Dr. Kaifu speculated that food shortages on the island may have driven Homo floresiensis’ extraordinary evolution. And in this particular location, its small size did not increase its risk of being killed by predators.
“If you go to an isolated island where there are no lions or tigers, you don’t have to be big,” Dr. Kaifu said.
According to theory, this shrinkage also drastically reduced the brain of Homo floresiensis. And yet, the presence of stone tools on Flores suggests that hobbits still retained a powerful mental capacity.
“I find this quite shocking,” says Dr. Kaifu. “We thought that being smart and having a bigger brain was the destiny of humans. But Floresiensis tells us that this is not necessarily the case.”

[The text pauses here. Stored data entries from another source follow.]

(** ** [find_contrasts]: both directions, filtered by edge type *)

Lemma pred_in g v u : In u (map fst (pred g v)) <-> exists d, In (u, v, d) (g_edges g).
Proof.
  unfold pred. rewrite map_map. rewrite in_map_iff. split.
  - intros [[[a b] d] [Ha Hin]]. simpl in Ha. subst a.
    apply filter_In in Hin. destruct Hin as [Hin Hb]. apply String.eqb_eq in Hb. subst b. eauto.
  - intros [d Hin]. exists (u, v, d). split; [reflexivity|].
    apply filter_In. split; [exact Hin|apply String.eqb_refl].
Qed.

Lemma get_edge_data_has g u v d : get_edge_data g u v = Some d -> has_edge g u v = true.
Proof. unfold has_edge. now intros ->. Qed.

Lemma contrast_side (g : graph) (l : string) (ns : list string) (ed : string -> option edge_attrs) nb i :
  (forall x, In x ns <-> exists d, ed x = Some d) ->
  In (nb, i) (flat_map (fun x =>
     match ed x with
     | Some d => if is_contrast d then [(x, insight_of d)] else []
     | None => []
     end) ns) <->
  exists d, ed nb = Some d /\ is_contrast d = true /\ insight_of d = i.
Proof.
  intro Hns. rewrite in_flat_map. split.
  - intros [x [Hx Hin]]. destruct (ed x) as [d|] eqn:E; [|destruct Hin].
    destruct (is_contrast d) eqn:C; [|destruct Hin].
    destruct Hin as [Hin|[]]. inversion Hin; subst. eauto.
  - intros [d [E [C I]]]. exists nb. split; [apply Hns; eauto|].
    rewrite E, C. left. now subst.
Qed.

Dr. Argue did not accept that evolutionary hypothesis, given the scarcity of direct fossil evidence that Homo erectus migrated to the island. “We cannot assume that this species ever reached Flores,” he said.
Dr. Tocheri also thought the Homo erectus hypothesis was exaggerated. “The evidence for this idea is very weak,” he said.
Until more fossils turn up, both Dr. Tocheri and Dr. Argue said other explanations remain plausible. It is even possible that Homo floresiensis descended from African hominins that were already small when they crossed into Asia.